Hamburg. Unsichere Zukunft für die Bühne am Biedermannplatz: Im nächsten Frühjahr ist für Die Burg trotz 30.000 Besuchern womöglich Schluss.

„Abwickeln“ ist ein Verb mit einem meist negativen Beigeschmack. Von 2010 bis 2012 war Jennifer Rettenberger mit der Abwicklung der Kultur Bühne Bugenhagen beauftragt. Doch dank ihres Engagements entstand daraus im September 2012 etwas Neues: Die Burg – das Theater am Biedermannplatz. Im Frühjahr nun könnte das Aus der Spielstätte in Barmbek-Süd drohen. Der Betreiber, der evangelisch-lutherische Kirchenkreis Hamburg-Ost, will den markanten Rotklinkerbau bis Ende April 2016 aus wirtschaftlichen Gründen an die Stadt zurückgeben. Statt noch einmal einen Kulturbetrieb abzuwickeln, kämpft Intendantin Rettenberger jedoch um den Erhalt ihres Hauses – es hat längst über den Stadtteil hinaus Anziehungskraft erlangt.

Von anfangs 6000 Besuchern stieg die Zahl im Jahr 2013 auf 20.000, 2014 auf fast 25.000, und in diesem Jahr werden es bei 180 Veranstaltungen gut 30.000 Zuschauer sein. Im Laufe von drei Jahren baute Rettenberger ohne Subventionen ihr Programm mit Drama, Komödien, Improvisations-, Kinder- und Inklusionstheater im 250-Plätze-Saal aus. Und der Kirchensaal mit Empore (350 Plätze) wird von Hamburger Privattheatern wie dem Ernst Deutsch Theater, Altonaer Theater und dem Ohnsorg sowie der Komödie Winterhude als Probebühne genutzt. Für jene Häuser schuf die Burg bisher elf Bühnenbilder.

„Wir müssen spielen, spielen, spielen. Das Haus hat noch Kapazitäten“, sagt Jennifer Rettenberger fast trotzig. Seit 2005 wird die heutige Burg nicht mehr für kirchliche Zwecke genutzt, schon seit 1995 steht das seinerzeit für 20 Millionen D-Mark restaurierte Haus unter Denkmalschutz.

Die Hamburger Kulturbehörde und Ernst-Deutsch-Theater-Intendantin Isabella Vértes-Schütter (SPD) als Mitglied des Kulturausschusses der Bürgerschaft hatten Rettenbergers Arbeit in der Burg schon im Sommer vor dem Stadtteilrat im Bezirk Nord gelobt. Über die Zukunft der Burg entscheidet nun aber die Finanzbehörde mit dem Liegenschaftsamt. Dessen Favoritin für die weitere Nutzung ist offenbar die gemeinnützige Eastside Projekt GmbH, die von der Christlichen Volkshochschule Hamburg unterstützt wird. Ihr gehört pikanterweise auch ein Mitarbeiter des Liegenschaftsamtes an.

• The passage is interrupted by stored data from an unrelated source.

(** The side conditions on constant token sets. *)
Ltac tok_set := solve [done | by apply (bool_decide_unpack _) | unfold symbols; set_solver].

Lemma peeked_op ts : Forall tok_ok ts -> peeked [60; 62] ts = true -> exists o ts', ts = op_tok o :: ts'.
Proof.
  intros Hat Hp. destruct (peeked_true _ [60; 62] Hat ltac:(tok_set) ltac:(tok_set) Hp)
    as (t & ts' & -> & [[-> _]|(c & -> & Hc)]); [by exists RAppend, ts'|].
  assert (c = 60 \/ c = 62) as [->| ->] by set_solver; [exists RIn, ts'|exists ROut, ts']; done.
Qed.

Lemma parseredirs_wp rs : forall fuel s es p ts, at_toks s es (redirs_toks rs ++ ts) ->
  peeked [60; 62] ts = false -> (p < length (sh_heap s))%nat -> room_for s (length rs) ->
  (length rs < fuel)%nat -> wp (parseredirs_loop fuel p es) s (redirs_post s es p rs ts).
Proof.
  induction rs as [|[o f] rs IH]; intros [|fuel] s es p ts Hat Hp Hlt Hr Hf; [lia| |lia|];
    cbn [parseredirs_loop]; wp_step; (eapply peek_spec; [exact Hat|]); intros p1 Hp1 _.
  - cbn [redirs_toks map concat app] in *. rewrite Hp. wp_step. split_and!; [done|apply grown_refl|done|done].
  - cbn [redirs_toks map concat app redir_toks r_op r_file] in *. rewrite op_peeked.
    wp_step. eapply gettoken_spec; [exact Hp1|]. intros p2 q1 e1 Hp2 _. cbv beta iota.
    wp_step. eapply gettoken_spec; [exact Hp2|]. intros p3 q2 e2 Hp3 Hsp. cbv beta iota. cbn [code Z.eqb Pos.eqb negb].
    rewrite redir_code. wp_step. apply wp_new_node; [eapply room_le; [exact Hr|cbn; lia]|].
    intros s' Es' Hg Hi. eapply wp_mono.
    + apply (IH fuel s' es _ ts); subst s'; [exact Hp3|done|cbn; rewrite length_app; cbn; lia| |cbn in *; lia].
      apply (room_grown s _ 1); [exact Hr|exact Hg].
    + intros ret s'' Hpost. eapply (redirs_post_step s s' es p _ q2 e2 (mkredir o f)); [exact Hg|exact Hi|exact Hlt| |exact Hpost].
      subst s'. by apply Hsp.
Qed.

Lemma token_code t : tok_ok t -> code t <> 0 /\ (code t = 97 -> exists w, t = Word w).
Proof. destruct t as [c| |w]; cbn; intros Ht; split; try done; [by intros ->..|eauto]. Qed.

Lemma parseredirs_safe : forall fuel s es p ts, at_toks s es ts ->
  (p < length (sh_heap s))%nat -> (length ts < fuel)%nat ->
  safe (parseredirs_loop fuel p es) s (fun ret s' => exists rs ts', ts = redirs_toks rs ++ ts' /\
    peeked [60; 62] ts' = false /\ redirs_post s es p rs ts' ret s').
Proof.
  induction fuel as [|fuel IH]; intros s es p ts Hat Hlt Hf; [lia|]. cbn [parseredirs_loop].
  apply safe_bind_wp. eapply peek_spec; [exact Hat|]. intros p1 Hp1 _.
  destruct (peeked [60; 62] ts) eqn:Hp.
  2: { apply safe_wp. wp_step. exists [], ts. split_and!; [done..|]. split_and!; [done|apply grown_refl|done|done]. }
  destruct (peeked_op _ (at_toks_ok _ _ _ Hat) Hp) as (o & ts1 & ->).
  apply safe_bind_wp. eapply gettoken_spec; [exact Hp1|]. intros p2 q1 e1 Hp2 _. cbv beta iota. apply safe_bind_wp.
  destruct ts1 as [|t ts1]; [eapply gettoken_end; [exact Hp2|]; intros; apply safe_panic|].
  eapply gettoken_spec; [exact Hp2|]. intros p3 q2 e2 Hp3 Hsp. cbv beta iota.
  destruct (Z.eqb_spec (code t) 97) as [Hc|]; [|apply safe_panic].
  rewrite redir_code. apply safe_bind, safe_new_node. intros s' Es' Hg Hi.
  destruct (proj2 (token_code t ltac:(by apply at_toks_ok, Forall_cons in Hat as [_ [? _]%Forall_cons])) Hc) as [w ->]. eapply safe_mono.
  - apply (IH s' es _ ts1); subst s'; [exact Hp3|cbn; rewrite length_app; cbn; lia|cbn in Hf; lia].
  - intros ret s'' (rs & ts' & -> & Hp' & Hpost). exists (mkredir o w :: rs), ts'. split_and!; [done..|].
    eapply (redirs_post_step s s' es p _ q2 e2 (mkredir o w)); [exact Hg|exact Hi|exact Hlt| |exact Hpost].
    subst s'. by apply Hsp.
Qed.

(** ** The words of a command *)

Lemma length_arr qs : (length qs <= MAXARGS)%nat -> length (arr qs) = MAXARGS.
Proof. intros. unfold arr. rewrite length_app, length_map, length_replicate. lia. Qed.

Lemma arr_lookup qs : (length qs < MAXARGS)%nat -> arr qs !! length qs = Some None.
Proof.
  intros. unfold arr. rewrite lookup_app_r by (rewrite length_map; lia).
  rewrite length_map, Nat.sub_diag, lookup_replicate. split; [done|lia].
Qed.

Lemma arr_snoc qs q : (length qs < MAXARGS)%nat -> <[length qs := Some q]> (arr qs) = arr (qs ++ [q]).
Proof.
  intros H. unfold arr. replace (length qs) with (length (map Some qs) + 0)%nat at 1 by (rewrite length_map; lia).
  rewrite insert_app_r, map_app, <- app_assoc, length_app. f_equal. cbn [length].
  replace (MAXARGS - length qs)%nat with (S (MAXARGS - (length qs + 1))) by lia. done.
Qed.

Lemma wp_rd_node p n s Q : sh_heap s !! p = Some n -> n <> NNull -> Q n s -> wp (rd_node p) s Q.
Proof. intros. unfold rd_node. do 3 wp_step. eapply wp_arr_get; [done|]. by destruct n. Qed.

(** [parseexec] started in [s0] and allocated the [execcmd] at [c]; it has read
    the words [ws] and the redirections [rs], the last of them at [ret]. *)
Definition exec_inv (s0 s : sh) (c ret : nat) (ws : list (list Z)) (rs : list redir) : Prop :=
  c = length (sh_heap s0) /\ sh_buf s = sh_buf s0 /\ sh_room s = sh_room s0 /\ sh_err s = sh_err s0 /\
  (ret < length (sh_heap s))%nat /\ chain (span (sh_buf s)) (sh_heap s) c rs ret /\
  exists qs eqs new, sh_heap s = sh_heap s0 ++ NExec (arr qs) (arr eqs) :: new /\
    length new = length rs /\ (length ws <= MAXARGS)%nat /\ Forall3 (span (sh_buf s)) qs eqs ws.

Lemma exec_inv_redirs s0 s c ret ws rs es rs' ts ret' s' : exec_inv s0 s c ret ws rs ->
  redirs_post s es ret rs' ts ret' s' -> exec_inv s0 s' c ret' ws (rs ++ rs').
Proof.
  intros (Hc & Hb & Hr & He & Hret & Hch & qs & eqs & new & Hh & Hn & Hl & Hf) (_ & Hg & Hret' & Hch').
  pose proof Hg as (Hb' & Hr' & He' & new' & Hh' & Hn'). split_and!; [done|congruence..|done| |].
  - eapply chain_trans; [|done]. rewrite Hb'. by eapply grown_chain.
  - exists qs, eqs, (new ++ new'). rewrite Hh', Hh, <- app_assoc, !length_app, Hb'. auto with lia.
Qed.

Lemma wp_set_arg s0 s c ret ws rs q e w Q : exec_inv s0 s c ret ws rs -> (length ws < MAXARGS)%nat ->
  span (sh_buf s) q e w ->
  (forall h, exec_inv s0 (set_heap h s) c ret (ws ++ [w]) rs -> Q tt (set_heap h s)) ->
  wp (set_arg c (length ws) (Some q) (Some e)) s Q.
Proof.
  intros (Hc & Hb & Hr & He & Hret & Hch & qs & eqs & new & Hh & Hn & Hl & Hf) Hw Hs HQ.
  pose proof (Forall3_length_lm _ _ _ _ Hf). pose proof (Forall3_length_lr _ _ _ _ Hf).
  assert (sh_heap s !! c = Some (NExec (arr qs) (arr eqs))) as Hlook by (rewrite Hh, Hc; by apply list_lookup_middle).
  unfold set_arg. wp_step. eapply wp_rd_node; [exact Hlook|done|]. cbv iota beta. wp_step.
  replace (length ws) with (length qs) by lia.
  eapply wp_arr_get; [apply arr_lookup; lia|]. wp_step. replace (length qs) with (length eqs) by lia.
  eapply wp_arr_get; [apply arr_lookup; lia|]. unfold wr_node. wp_step. apply HQ.
  replace (length eqs) with (length qs) at 1 by lia. rewrite !arr_snoc by lia.
  split_and!; [done..|cbn; by rewrite length_insert| |].
  - cbn. by eapply chain_insert.
  - exists (qs ++ [q]), (eqs ++ [e]), new. cbn. rewrite Hh, Hc. split_and!; [|done|rewrite length_app; cbn; lia|].
    + by rewrite insert_app_r_alt, Nat.sub_diag by done.
    + apply Forall3_app; [done|apply Forall3_cons; [done|apply Forall3_nil]].
Qed.

Lemma wp_set_null s0 s c ret ws rs Q : exec_inv s0 s c ret ws rs -> (length ws < MAXARGS)%nat ->
  Q tt s -> wp (set_arg c (length ws) None None) s Q.
Proof.
  intros (Hc & Hb & Hr & He & Hret & Hch & qs & eqs & new & Hh & Hn & Hl & Hf) Hw HQ.
  pose proof (Forall3_length_lm _ _ _ _ Hf). pose proof (Forall3_length_lr _ _ _ _ Hf).
  assert (sh_heap s !! c = Some (NExec (arr qs) (arr eqs))) as Hlook by (rewrite Hh, Hc; by apply list_lookup_middle).
  unfold set_arg. wp_step. eapply wp_rd_node; [exact Hlook|done|]. cbv iota beta. wp_step.
  replace (length ws) with (length qs) by lia.
  eapply wp_arr_get; [apply arr_lookup; lia|]. wp_step. replace (length qs) with (length eqs) by lia.
  eapply wp_arr_get; [apply arr_lookup; lia|]. unfold wr_node. wp_step.
  replace (length eqs) with (length qs) at 1 by lia.
  rewrite !(list_insert_id (arr _)) by (apply arr_lookup; lia).
  rewrite list_insert_id by done. by destruct s.
Qed.

Lemma nodes_wraps rs c : nodes (wraps rs c) = (length rs + nodes c)%nat.
Proof. revert c. induction rs as [|r rs IH]; intros c; cbn; [done|]. rewrite IH. cbn. lia. Qed.

Lemma exec_parsed s0 s c ret ws rs es ts : exec_inv s0 s c ret ws rs -> (length ws < MAXARGS)%nat ->
  at_toks s es ts -> parsed s0 es (wraps rs (CExec ws)) ts ret s.
Proof.
  intros (Hc & Hb & Hr & He & Hret & Hch & qs & eqs & new & Hh & Hn & Hl & Hf) Hw Hat.
  pose proof (Forall3_length_lr _ _ _ _ Hf). split_and!; [done| |done|].
  - split_and!; [done..|]. exists (NExec (arr qs) (arr eqs) :: new). rewrite nodes_wraps. cbn. split; [done|lia].
  - eapply denotes_chain; [|exact Hch]. exists qs, eqs. split_and!; [|lia|done].
    rewrite Hh, Hc. by apply list_lookup_middle.
Qed.

Lemma exec_inv_start s0 s : s = set_heap (sh_heap s0 ++ [NExec (replicate MAXARGS None) (replicate MAXARGS None)]) s0 ->
  exec_inv s0 s (length (sh_heap s0)) (length (sh_heap s0)) [] [].
Proof.
  intros ->. split_and!; [done..|cbn; rewrite length_app; cbn; lia|done|].
  exists [], [], []. split_and!; [done|done|cbn; lia|constructor].
Qed.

„Was mich stört: Wir sind übergangen worden“, sagt die Intendantin. Beim sogenannten Interessenbekundungsverfahren sei sie nicht gehört worden, um ihr Konzept vorzustellen. Nun jedoch könnte sich das Blatt wenden: Es habe sich ein Investor gefunden, so Rettenberger, der namentlich nicht genannt werden möchte, aber „sein Interesse am Kauf der Immobilie und am Weiterbetrieb des Theaters“ bekundet habe und bereits mit der Kulturbehörde in Kontakt sei.